(** * marshmallow_jsonschema.base

    A shallow embedding of [src/marshmallow_jsonschema/base.py] and the
    properties of it that the specification states.

    How the Python is read:
    - a dict is a finite map with string keys ([gmap string _]); the order of
      its entries is kept only where the code depends on it (the field
      mapping walked by [_get_pytype], and [obj.fields], which is sorted);
    - the values handed in by the caller are [pyval]s: their dicts are
      objects of the store, named by location ([PRef]);
    - what the compiler builds is a [json]: a dict literal it has just
      created is held by value ([JObj]);
    - the two kinds of dict the code updates through a shared reference, the
      nested [metadata] sub-mapping of a field and the
      [_nested_schema_classes] of a [JSONSchema] instance, live in the store;
    - every method of the recursive engine takes the call depth it may still
      use; a run that would need more ends in [DepthExceeded], which is how
      Python ends it too (RecursionError). *)

From stdpp Require Import gmap strings list fin_maps sorting.
From Stdlib Require Import ZArith.

#[local] Set Warnings "-register-all".
#[local] Open Scope string_scope.

(** ** Python values *)

Definition loc := nat.

Inductive pyval :=
| PNone
| PBool (b : bool)
| PInt (n : Z)
| PStr (s : string)
| PList (xs : list pyval)
| PRef (l : loc).

Inductive json :=
| JVal (v : pyval)
| JObj (d : gmap string json).

Abbreviation dict := (gmap string json).
Abbreviation store := (list (gmap string json)).

Definition jstr (s : string) : json := JVal (PStr s).
Definition jbool (b : bool) : json := JVal (PBool b).

(** ** Exceptions and the monad of the engine *)

Inductive exn :=
| UnsupportedValueError (msg : string)
| RegistryError (classname : string)
| AttributeError (attr : string)
| KeyError (key : string)
| ValueError (msg : string)
| NotADict (l : loc).

Inductive outcome (A : Type) :=
| Returns (a : A) (σ : store)
| Raises (e : exn)
| DepthExceeded.
Arguments Returns {A} a σ.
Arguments Raises {A} e.
Arguments DepthExceeded {A}.

Definition M (A : Type) : Type := store → outcome A.

Definition ret {A} (a : A) : M A := λ σ, Returns a σ.
Definition raise {A} (e : exn) : M A := λ _, Raises e.
Definition bind {A B} (m : M A) (k : A → M B) : M B :=
  λ σ, match m σ with
       | Returns a σ' => k a σ'
       | Raises e => Raises e
       | DepthExceeded => DepthExceeded
       end.

Notation "'do' x <- c ; k" := (bind c (λ x, k))
  (at level 10, x name, c at level 100, k at level 200, only parsing).
Notation "'do' ' p <- c ; k" := (bind c (λ y, match y with p => k end))
  (at level 10, p pattern, c at level 100, k at level 200, only parsing).
Notation "c ;; k" := (bind c (λ _, k))
  (at level 100, k at level 200, right associativity, only parsing).

(** A pure step that may raise. *)
Definition lift {A} (r : exn + A) : M A :=
  match r with inl e => raise e | inr a => ret a end.

(** [for x in xs: acc = f(acc, x)] *)
Fixpoint for_each {A B} (f : B → A → M B) (xs : list A) (acc : B) : M B :=
  match xs with
  | [] => ret acc
  | x :: xs => do acc' <- f acc x; for_each f xs acc'
  end.

(** Dict objects of the store. *)
Definition new_dict (d : dict) : M loc := λ σ, Returns (length σ) (σ ++ [d])%list.
Definition get_dict (l : loc) : M dict :=
  λ σ, match σ !! l with Some d => Returns d σ | None => Raises (NotADict l) end.
Definition set_dict (l : loc) (d : dict) : M unit :=
  λ σ, match σ !! l with
       | Some _ => Returns () (<[l := d]> σ)
       | None => Raises (NotADict l)
       end.

(** [d[k] = v] and [d.update(d2)] on dict objects. *)
Definition dict_setitem (l : loc) (k : string) (v : json) : M unit :=
  do d <- get_dict l; set_dict l (<[k := v]> d).
Definition dict_update (l l2 : loc) : M unit :=
  do d2 <- get_dict l2; do d <- get_dict l; set_dict l (d2 ∪ d).

(** ** Classes *)

(** A class is known by its qualified name; [cls_bases] lists its proper
    ancestors. *)
Record pyclass := { cls_id : string; cls_bases : list string }.

Definition same_class (c d : pyclass) : bool := String.eqb (cls_id c) (cls_id d).

Definition issubclass (c d : pyclass) : bool :=
  same_class c d || existsb (String.eqb (cls_id d)) (cls_bases c).

(** ** The schema description handed in by the caller *)

(** [cls.Meta]: the two attributes [_resolve_additional_properties] reads;
    [None] is an attribute that is not set (or set to [None]). *)
Record Meta := {
  additional_properties : option pyval;
  unknown : option pyval }.

Record schema_class := { cls_name : string; cls_Meta : Meta }.

Record validator := {
  validator_class : pyclass;
  validator_attrs : gmap string pyval }.

(** The python types that key [TYPE_MAP]. *)
Inductive pytype :=
| py_dict | py_list | py_time | py_timedelta | py_datetime | py_date | py_UUID
| text_type | binary_type | py_Decimal | py_set | py_tuple | py_float | py_int
| py_bool
| py_other (name : string).

Record schema_of (F : Type) := SchemaObj {
  schema_cls : schema_class;              (* obj.__class__ *)
  schema_fields : list (string * F);      (* obj.fields *)
  TYPE_MAPPING : list (pytype * pyclass)  (* obj.TYPE_MAPPING *) }.
Arguments SchemaObj {F}.
Arguments schema_cls {F}.
Arguments schema_fields {F}.
Arguments TYPE_MAPPING {F}.

Inductive nested_of (F : Type) :=
| NestedName (classname : string)
| NestedClass (c : schema_class)
| NestedInstance (o : schema_of F).
Arguments NestedName {F}.
Arguments NestedClass {F}.
Arguments NestedInstance {F}.
Lemma ahead_record (ev : event) (st : state) : ahead st (record ev st).
Proof. by exists [ev]. Qed.

Lemma ahead_handler (f e : string) (st : state) : ahead st (quiet_handler f e st).
Proof. by exists [Failed f e]. Qed.

Lemma ahead_quiet_results os_refused (pd : string) (t : Q) (f p : string)
    (results : list Result) (st : state) :
  ahead st (quiet_results os_refused pd t f p results st).1.
Proof. apply quiet_results_trace. Qed.

Lemma ahead_quiet_files model os_refused (np pd : string) (t : Q)
    (listing : list string) (st : state) :
  ahead st (quiet_files model os_refused np pd t listing st).
Proof. apply trace_grows. Qed.

Section Simulation.

Variable model : Model.
Variable os_refused : string → string → option refusal.
Variables log out : codec.
Variables np pd : string.
Variable t : Q.

(** The handler of a file whose name one of the streams cannot encode
    raises, and has done nothing. *)
Lemma handler_unspeakable (f e : string) (st : state) :
  unspeakable log out f → ∃ e', handler log out f e st = (st, Some e').
Proof.
  intros Hu. unfold handler, print, write. rewrite error_notice_line.
  unfold refuses. rewrite !encodable_error_line.
  destruct (encodable out f) eqn:Eo; simpl.
  - destruct Hu as [Hl | Ho]; [| congruence]. rewrite Hl. simpl.
    destruct (encodable out e); by eexists.
  - by eexists.
Qed.

Lemma handler_cases (f e : string) (st : state) :
  (handler log out f e st = (quiet_handler f e st, None) ∧
   encodable out (error_line f e) = true ∧ encodable log (error_line f e) = true) ∨
  (∃ e', handler log out f e st = (st, Some e')).
Proof.
  unfold handler, print, write. rewrite error_notice_line. unfold refuses.
  destruct (encodable out (error_line f e)); [| right; by eexists].
  destruct (encodable log (error_line f e)); [by left | right; by eexists].
Qed.

Lemma handler_returns (f e : string) (st : state) :
  encodable out (error_line f e) = true → encodable log (error_line f e) = true →
  handler log out f e st = (quiet_handler f e st, None).
Proof.
  intros Ho Hl. unfold handler, print, write. rewrite error_notice_line.
  unfold refuses. by rewrite Ho, Hl.
Qed.

(** The body of the test does what it does when no text is refused, or it
    raises on a text with the name of the file, after a part of it. *)
Lemma relocate_sim (f p : string) (c : Q) (st : state) :
  relocate os_refused log out pd f p c st = quiet_relocate os_refused pd f p c st ∨
  (unspeakable log out f ∧
   is_Some (relocate os_refused log out pd f p c st).2 ∧
   ahead (relocate os_refused log out pd f p c st).1
         (quiet_relocate os_refused pd f p c st).1).
Proof.
  unfold relocate, quiet_relocate. cbv zeta.
  destruct (shutil_move os_refused p (OsPath.join pd f) f (record (Match f c) st))
    as [st2 [e|]]; [by left |].
  unfold write, print, refuses.
  rewrite encodable_moved_line, encodable_moved_notice.
  destruct (encodable log f) eqn:El.
  - destruct (encodable out f) eqn:Eo; [by left |].
    right. split; [by right |]. simpl. split; [by eexists | apply ahead_refl].
  - right. split; [by left |]. simpl. split; [by eexists |].
    by exists [Moved f c].
Qed.
(** * jwtazure: the Azure AD bearer-token validator of [pkg/azure/azure.go]

    A shallow embedding of the validation pipeline (bearer-token
    extraction, the dual key-set resolver, [validateToken], claims
    normalisation, the constructor and the HTTP middleware) together
    with the properties stated about it.

    Go strings are byte sequences: they are modelled by [string], whose
    characters are the 256 values of [ascii].  A Go [(value, error)]
    pair is a [result]; Go [error] values are modelled by [error], which
    keeps the message and the chain built by the [%w] verb. *)

From Stdlib Require Import String Ascii List QArith Bool Lia.
From stdpp Require Import base option list strings gmap.

Local Open Scope nat_scope.
Set Warnings "-register-all".

(** ** Go values shared by every part *)

(** A Go error: [errors.New msg] (also [fmt.Errorf] without [%w]), or
    [fmt.Errorf] with [%w] operands ([Unwrap] returns those operands). *)
Inductive error : Type :=
| errorString (msg : string)
| wrapErrors (msg : string) (inner : list error).

(** [err.Error()]. *)
Definition Error (e : error) : string :=
  match e with
  | errorString msg => msg
  | wrapErrors msg _ => msg
  end.

(** [err == target] on error values.  The sentinel errors of the
    packages involved have pairwise distinct messages, so comparing the
    values stands for comparing the pointers. *)
Fixpoint error_eqb (a b : error) {struct a} : bool :=
  match a, b with
  | errorString m, errorString n => String.eqb m n
  | wrapErrors m l, wrapErrors n k =>
      String.eqb m n &&
      (fix all2 (l k : list error) {struct l} : bool :=
         match l, k with
         | [], [] => true
         | x :: l', y :: k' => error_eqb x y && all2 l' k'
         | _, _ => false
         end) l k
  | _, _ => false
  end.

(** [errors.Is err target]: [err], or an error in its [Unwrap] tree, is
    [target]. *)
Fixpoint errors_Is (err target : error) {struct err} : bool :=
  error_eqb err target ||
  match err with
  | errorString _ => false
  | wrapErrors _ inner => existsb (fun e => errors_Is e target) inner
  end.

(** A Go [(T, error)] return value. *)
Inductive result (A : Type) : Type :=
| Ok (a : A)
| Err (e : error).
Arguments Ok {A} a.
Arguments Err {A} e.

Definition is_Ok {A} (r : result A) : bool :=
  match r with Ok _ => true | Err _ => false end.

(** ** Package [strings] and byte slicing *)

Module GoStrings.

(** [s[:n]] for [n <= len(s)]. *)
Fixpoint prefix (n : nat) (s : string) : string :=
  match n, s with
  | S n', String c s' => String c (prefix n' s')
  | _, _ => EmptyString
  end.

(** [s[n:]] for [n <= len(s)]. *)
Fixpoint suffix (n : nat) (s : string) : string :=
  match n, s with
  | S n', String _ s' => suffix n' s'
  | _, _ => s
  end.

Definition is_upper (c : ascii) : bool :=
  (65 <=? nat_of_ascii c) && (nat_of_ascii c <=? 90).

(** The ASCII letter folded to lower case; other bytes unchanged. *)
Definition fold_byte (c : ascii) : ascii :=
  if is_upper c then ascii_of_nat (nat_of_ascii c + 32) else c.
(** The arguments of the three closed forms, one in terms of another. *)
Lemma power_argument_of_arccos_argument (sma ecc : R) :
  ecc ^ 2 <> 1 ->
  - arccos_argument sma ecc * (3 * R_E_KM ^ 2 * J2 * sqrt MU_E)
  / (2 * OMEGA * (1 - ecc ^ 2) ^ 2)
  = Rpower sma (7 / 2).
Proof.
  intros He. unfold arccos_argument.
  assert (H1 := sqrt_MU_E_pos). assert (H2 := J2_pos).
  assert (H3 := R_E_KM_pos). assert (H4 := OMEGA_pos).
  field. repeat split; lra.
Qed.

Lemma sqrt_argument_of_arccos_argument (sma ecc : R) :
  -3 * R_E_KM ^ 2 * J2 * sqrt MU_E * arccos_argument sma ecc
  / (2 * OMEGA * Rpower sma (7 / 2))
  = (1 - ecc ^ 2) ^ 2.
Proof.
  unfold arccos_argument.
  assert (H1 := sqrt_MU_E_pos). assert (H2 := J2_pos).
  assert (H3 := R_E_KM_pos). assert (H4 := OMEGA_pos).
  assert (H5 := Rpower_pos sma (7 / 2)).
  field. repeat split; lra.
Qed.


Lemma arccos_argument_of_power_argument (ecc inc_deg b : R) :
  ecc ^ 2 <> 1 ->
  b = power_argument ecc inc_deg ->
  -2 * b * OMEGA * (1 - ecc ^ 2) ^ 2 / (3 * R_E_KM ^ 2 * J2 * sqrt MU_E)
  = cos (Py.radians inc_deg).
Proof.
  intros He ->. unfold power_argument.
  assert (H1 := sqrt_MU_E_pos). assert (H2 := J2_pos).
  assert (H3 := R_E_KM_pos). assert (H4 := OMEGA_pos).
  field. repeat split; lra.
Qed.
(** C7. After authentication [uploadFile] compares the size with the limit
    [150 * 1024 * 1024]: below it the calls are those of the single-request
    path, from it on those of the chunked path.  A file of
    [150*1024*1024 - 1] bytes is sent by one [filesUpload] request and
    nothing else; for a file of [150*1024*1024 + 1] bytes the first call is
    session-start and every call is a session call (no [filesUpload]). *)
Theorem uploadFile_threshold (env : Env) (self : Self) (filename : string)
    (timeout : option Z) (w w1 : World) :
  OAuth env self timeout None None w = (Ok tt, w1) ->
  let below := {| name := filename; size := 150 * 1024 * 1024 - 1 |} in
  let above := {| name := filename; size := 150 * 1024 * 1024 + 1 |} in
  (forall file,
     trace (snd (uploadFile env self file timeout w)) =
       if size file <? 150 * 1024 * 1024
       then trace (snd (uploadSmallFile env file "/" w1))
       else trace (snd (uploadLargeFile env file w1))) /\
  trace (snd (uploadFile env self below timeout w))
    = (trace w1 ++ [filesUpload ("/" ++ filename) below])%list /\
  exists calls,
    trace (snd (uploadFile env self above timeout w))
      = (trace w1 ++ filesUploadSessionStart :: calls)%list /\
    forallb is_session_call calls = true.
Proof.
  intros Hauth below above.
  assert (Hdispatch : forall file,
            trace (snd (uploadFile env self file timeout w)) =
              if size file <? 150 * 1024 * 1024
              then trace (snd (uploadSmallFile env file "/" w1))
              else trace (snd (uploadLargeFile env file w1))).
  { intros file. rewrite (uploadFile_dispatch _ _ _ _ _ _ Hauth), catch_trace.
    change FILE_SIZE_LIMIT with (150 * 1024 * 1024).
    now destruct (size file <? 150 * 1024 * 1024). }
  split; [exact Hdispatch|]. split.
  - rewrite Hdispatch. change (size below <? 150 * 1024 * 1024) with true. cbv iota.
    unfold uploadSmallFile. unfold_monad. simpl.
    now destruct (filesUpload_endpoint env ("/" ++ filename)).
  - rewrite Hdispatch. change (size above <? 150 * 1024 * 1024) with false. cbv iota.
    apply uploadLargeFile_session_calls.
Qed.

Lemma uploadFile_threshold_witness :
  let env := Sample.env (Ok None) Sample.echo Sample.blank_url [] in
  trace (snd (uploadFile env Sample.self
                {| name := "a.bin"; size := 150 * 1024 * 1024 - 1 |} None
                (Sample.world None ∅)))
  = [checkUser "uuid-0";
     filesUpload "/a.bin" {| name := "a.bin"; size := 150 * 1024 * 1024 - 1 |}].
Proof.
  intros env.
  destruct (uploadFile_threshold env Sample.self "a.bin" None (Sample.world None ∅) _ eq_refl)
    as (_ & Hbelow & _).
  rewrite Hbelow. reflexivity.
Defined.

(** ** Popup channel *)

Lemma handlePopupRedirect_invariant (OAuthState : string) (timeout : Z) (w : World) :
  microtasks (page w) = [] ->
  fst (handlePopupRedirect OAuthState timeout w) = Ok tt /\
  attempt_invariant OAuthState timeout
    (count_calls is_popup_close w) (count_calls is_removeEventListener w)
    (snd (handlePopupRedirect OAuthState timeout w)).
Proof.
  intros Hmicro. destruct w as [a ts ss u [P R Mq L T] tr]. simpl in Hmicro. subst Mq.
  unfold attempt_invariant, count_calls. simpl.
  rewrite !List.filter_app. simpl. rewrite !app_nil_r. repeat split; reflexivity.
Qed.

Lemma dispatch_settled (env : Env) (OAuthState : string) (timeout : Z)
    (closes removals : nat) (ev : Event) (w : World) :
  attempt_invariant OAuthState timeout closes removals w ->
  settled w = true ->
  exists w',
    dispatch env ev w = (Ok tt, w') /\
    attempt_invariant OAuthState timeout closes removals w' /\
    OAuthPromise (page w') = OAuthPromise (page w) /\
    trace w' = trace w.
Proof.
  intros [Hmicro Hinv] Hsettled. unfold settled in Hsettled.
  destruct w as [a ts ss u [P R Mq L T] tr]. simpl in *. subst Mq.
  destruct P as [|value|reason]; [discriminate| |];
    destruct Hinv as (Hterm & -> & -> & Htimer & Hclose & Hremove);
    destruct ev as [m|]; simpl.
  all: try (eexists; split; [reflexivity|]; unfold attempt_invariant; simpl; auto 10; fail).
  all: destruct Htimer as [-> | ->]; unfold_monad; simpl.
  all: eexists; (split; [reflexivity|]); unfold attempt_invariant; simpl; auto 10.
Qed.

Lemma dispatch_pending (env : Env) (OAuthState : string) (timeout : Z)
    (closes removals : nat) (ev : Event) (w : World) :
  attempt_invariant OAuthState timeout closes removals w ->
  settled w = false ->
  exists w',
    dispatch env ev w = (Ok tt, w') /\
    attempt_invariant OAuthState timeout closes removals w' /\
    (ev = TimerEvent -> settled w' = true).
Proof.
  intros [Hmicro Hinv] Hpending. unfold settled in Hpending.
  destruct w as [a ts ss u [P R Mq L T] tr]. simpl in *. subst Mq.
  destruct P as [|value|reason]; try discriminate.
  destruct Hinv as (-> & -> & -> & Hclose & Hremove).
  unfold count_calls in *. simpl in *.
  destruct ev as [[[href|] source]|].
  - (* a message with the redirect marker *)
    unfold dispatch, run_handler, popupRedirectHandler, uncaught, run_microtasks.
    cbn [OAuthRedirect from_popup].
    destruct source.
    + destruct (URL_parse env href) as [redirectURL|] eqn:Hurl.
      * unfold OAuthRedirectHandler, JSON_parse_arg.
        destruct (JSON_parse env _) as [stateObj|] eqn:Hparse.
        -- destruct stateObj as [|b|n|s|items|fields]; unfold own_state.
           all: unfold_monad; cbn -[mismatch_message].
           all: try (eexists; split; [reflexivity|]; split; [|discriminate];
                     unfold attempt_invariant, count_calls; cbn -[mismatch_message];
                     rewrite ?List.filter_app; cbn -[mismatch_message];
                     rewrite ?app_nil_r, ?length_app; cbn -[mismatch_message];
                     repeat split;
                     first [ lia | reflexivity | (right; reflexivity)
                           | apply code_resolution | apply mismatch_rejection ]; fail).
           destruct (own_property "state" fields) as [[| | |t| |]|];
             try destruct (OAuthState =? t)%string.
           all: cbn -[mismatch_message].
           all: eexists; (split; [reflexivity|]); (split; [|discriminate]);
                unfold attempt_invariant, count_calls; cbn -[mismatch_message];
                rewrite ?List.filter_app; cbn -[mismatch_message];
                rewrite ?app_nil_r, ?length_app; cbn -[mismatch_message];
                repeat split;
                first [ lia | reflexivity | (right; reflexivity)
                      | apply code_resolution | apply mismatch_rejection ].
        -- unfold_monad. cbn. eexists. split; [reflexivity|]. split; [|discriminate].
           unfold attempt_invariant, count_calls. cbn. auto 10.
      * unfold_monad. cbn. eexists. split; [reflexivity|]. split; [|discriminate].
        unfold attempt_invariant, count_calls. cbn. auto 10.
    + unfold_monad. cbn. eexists. split; [reflexivity|]. split; [|discriminate].
      unfold attempt_invariant, count_calls. cbn. auto 10.
  - (* a message without the marker *)
    unfold dispatch, run_handler, popupRedirectHandler, uncaught, run_microtasks.
    unfold_monad. cbn. eexists. split; [reflexivity|]. split; [|discriminate].
    unfold attempt_invariant, count_calls. cbn. auto 10.
  - (* the timer *)
    unfold dispatch, run_handler, popupTimeoutHandler, uncaught, run_microtasks, OAuthReject.
    unfold_monad. cbn -[pretty]. eexists. split; [reflexivity|]. split; [|reflexivity].
    unfold attempt_invariant, count_calls. cbn -[pretty].
    rewrite ?List.filter_app. cbn -[pretty]. rewrite ?app_nil_r, ?length_app. cbn -[pretty].
    repeat split; first [ lia | reflexivity | (left; reflexivity) | apply timeout_rejection ].
Qed.

Lemma run_events_invariant (env : Env) (OAuthState : string) (timeout : Z)
    (closes removals : nat) (evs : list Event) :
  forall w,
    attempt_invariant OAuthState timeout closes removals w ->
    exists w',
      run_events env evs w = (Ok tt, w') /\
      attempt_invariant OAuthState timeout closes removals w' /\
      (settled w = true ->
         OAuthPromise (page w') = OAuthPromise (page w) /\ trace w' = trace w) /\
      (In TimerEvent evs -> settled w' = true).
Proof.
  induction evs as [|ev evs IH]; intros w Hinv.
  - exists w. simpl. split; [reflexivity|]. split; [assumption|].
    split; [auto | intros []].
  - simpl. unfold bind at 1. destruct (settled w) eqn:Hsettled.
    + destruct (dispatch_settled env _ _ _ _ ev w Hinv Hsettled)
        as (w1 & -> & Hinv1 & Hsame & Htrace).
      destruct (IH w1 Hinv1) as (w' & -> & Hinv' & Hkeep & _).
      assert (Hsettled1 : settled w1 = true) by (unfold settled in *; now rewrite Hsame).
      destruct (Hkeep Hsettled1) as [Hp Ht].
      exists w'. split; [reflexivity|]. split; [assumption|]. split.
      * intros _. split; congruence.
      * intros _. unfold settled in *. now rewrite Hp, Hsame.
    + destruct (dispatch_pending env _ _ _ _ ev w Hinv Hsettled)
        as (w1 & -> & Hinv1 & Htimer).
      destruct (IH w1 Hinv1) as (w' & -> & Hinv' & Hkeep & Hlater).
      exists w'. split; [reflexivity|]. split; [assumption|]. split; [discriminate|].
      intros [->|Hin]; [|now apply Hlater].
      specialize (Htimer eq_refl). destruct (Hkeep Htimer) as [Hp _].
      unfold settled in *. now rewrite Hp.
Qed.

(** C4. An attempt is set up by [#handlePopupRedirect] and the event loop
    then delivers any messages and the timer, in any order ([evs], then
    [later]).  At any point the promise is pending and cleanup has not
    run, or it is settled by exactly one of the three terminal events, the
    popup has been closed once and the listener removed once; from then on
    no event changes the outcome or causes another call.  Once the timer
    has fired the attempt is settled. *)
Theorem popup_attempt_settles_once (env : Env) (OAuthState : string) (timeout : Z)
    (w : World) (evs later : list Event) :
  microtasks (page w) = [] ->
  let w0 := snd (handlePopupRedirect OAuthState timeout w) in
  let w1 := snd (run_events env evs w0) in
  let w2 := snd (run_events env later w1) in
  (if settled w1 then
     Terminal timeout (OAuthPromise (page w1)) /\
     count_calls is_popup_close w1 = S (count_calls is_popup_close w) /\
     count_calls is_removeEventListener w1 = S (count_calls is_removeEventListener w) /\
     message_listener (page w1) = None /\
     OAuthPromise (page w2) = OAuthPromise (page w1) /\
     trace w2 = trace w1
   else
     count_calls is_popup_close w1 = count_calls is_popup_close w /\
     count_calls is_removeEventListener w1 = count_calls is_removeEventListener w /\
     message_listener (page w1) = Some (redirectHandler OAuthState)) /\
  (In TimerEvent evs -> settled w1 = true).
Proof.
  intros Hmicro w0 w1 w2.
  destruct (handlePopupRedirect_invariant OAuthState timeout w Hmicro) as [_ Hinv0].
  fold w0 in Hinv0.
  destruct (run_events_invariant env _ _ _ _ evs w0 Hinv0) as (w1' & Hrun1 & Hinv1 & _ & Htimer).
  assert (Hw1 : w1 = w1') by (subst w1; now rewrite Hrun1). rewrite <- Hw1 in *.
  destruct (run_events_invariant env _ _ _ _ later w1 Hinv1) as (w2' & Hrun2 & _ & Hkeep & _).
  assert (Hw2 : w2 = w2') by (subst w2; now rewrite Hrun2). rewrite <- Hw2 in *.
  split; [|exact Htimer].
  destruct (settled w1) eqn:Hsettled.
  - destruct (Hkeep eq_refl) as [Hp Ht].
    destruct Hinv1 as [_ Hinv1]. unfold settled in Hsettled.
    destruct (OAuthPromise (page w1)); [discriminate| |];
      destruct Hinv1 as (Hterm & _ & Hl & _ & Hc & Hr); auto 10.
  - destruct Hinv1 as [_ Hinv1]. unfold settled in Hsettled.
    destruct (OAuthPromise (page w1)); try discriminate.
    destruct Hinv1 as (_ & Hl & _ & Hc & Hr). auto.
Qed.

Lemma popup_attempt_settles_once_witness :
  let env := Sample.env (Ok None) Sample.echo Sample.blank_url [] in
  let forged := MessageEvent {| OAuthRedirect := Some Sample.forged_href; from_popup := true |} in
  let genuine := MessageEvent {| OAuthRedirect := Some Sample.redirect_href; from_popup := true |} in
  let w0 := snd (handlePopupRedirect "uuid-0" 120 (Sample.world None ∅)) in
  let w1 := snd (run_events env [forged] w0) in
  let w2 := snd (run_events env [genuine; TimerEvent] w1) in
  OAuthPromise (page w2) = Rejected (Error (mismatch_message Sample.forged_url) None) /\
  count_calls is_popup_close w1 = 1%nat /\
  trace w2 = trace w1.
Proof.
  intros env forged genuine w0 w1 w2.
  destruct (popup_attempt_settles_once env "uuid-0" 120 (Sample.world None ∅)
              [forged] [genuine; TimerEvent] eq_refl) as [Hsettled _].
  change (settled (snd (run_events env [forged]
                          (snd (handlePopupRedirect "uuid-0" 120 (Sample.world None ∅))))))
    with true in Hsettled.
  destruct Hsettled as (_ & Hclose & _ & _ & Hp & Ht).
  split; [exact Hp|]. split; [exact Hclose | exact Ht].
Defined.

(** Awaiting the attempt's promise while the loop delivers events that
    include the timer never hangs. *)
Lemma await_OAuthPromise_settles (env : Env) (OAuthState : string) (timeout : Z)
    (closes removals : nat) (evs : list Event) :
  forall w,
    attempt_invariant OAuthState timeout closes removals w ->
    settled w = true \/ In TimerEvent evs ->
    fst (await_OAuthPromise env evs w) <> Hang.
Proof.
  induction evs as [|ev evs IH]; intros w Hinv Hwill.
  - destruct Hwill as [Hsettled|[]]. unfold settled in Hsettled.
    simpl. unfold_monad. now destruct (OAuthPromise (page w)).
  - simpl. unfold bind at 1. unfold get at 1.
    destruct (OAuthPromise (page w)) eqn:Hp; try (unfold_monad; discriminate).
    assert (Hpending : settled w = false) by (unfold settled; now rewrite Hp).
    destruct (dispatch_pending env _ _ _ _ ev w Hinv Hpending) as (w1 & Hstep & Hinv1 & Htimer).
    unfold bind at 1. rewrite Hstep. apply IH; [exact Hinv1|].
    destruct Hwill as [Habs|[->|Hin]]; [congruence | left; now apply Htimer | now right].
Qed.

---

TASK OBJECTIVE | From the line containing "induction evs as [|ev evs IH]; intros w Hinv Hwill." through the last line of the records, output each line exactly and nothing more.

ANSWER SECTION |
  induction evs as [|ev evs IH]; intros w Hinv Hwill.
  - destruct Hwill as [Hsettled|[]]. unfold settled in Hsettled.
    simpl. unfold_monad. now destruct (OAuthPromise (page w)).
  - simpl. unfold bind at 1. unfold get at 1.
    destruct (OAuthPromise (page w)) eqn:Hp; try (unfold_monad; discriminate).
    assert (Hpending : settled w = false) by (unfold settled; now rewrite Hp).
    destruct (dispatch_pending env _ _ _ _ ev w Hinv Hpending) as (w1 & Hstep & Hinv1 & Htimer).
    unfold bind at 1. rewrite Hstep. apply IH; [exact Hinv1|].
    destruct Hwill as [Habs|[->|Hin]]; [congruence | left; now apply Htimer | now right].
Qed.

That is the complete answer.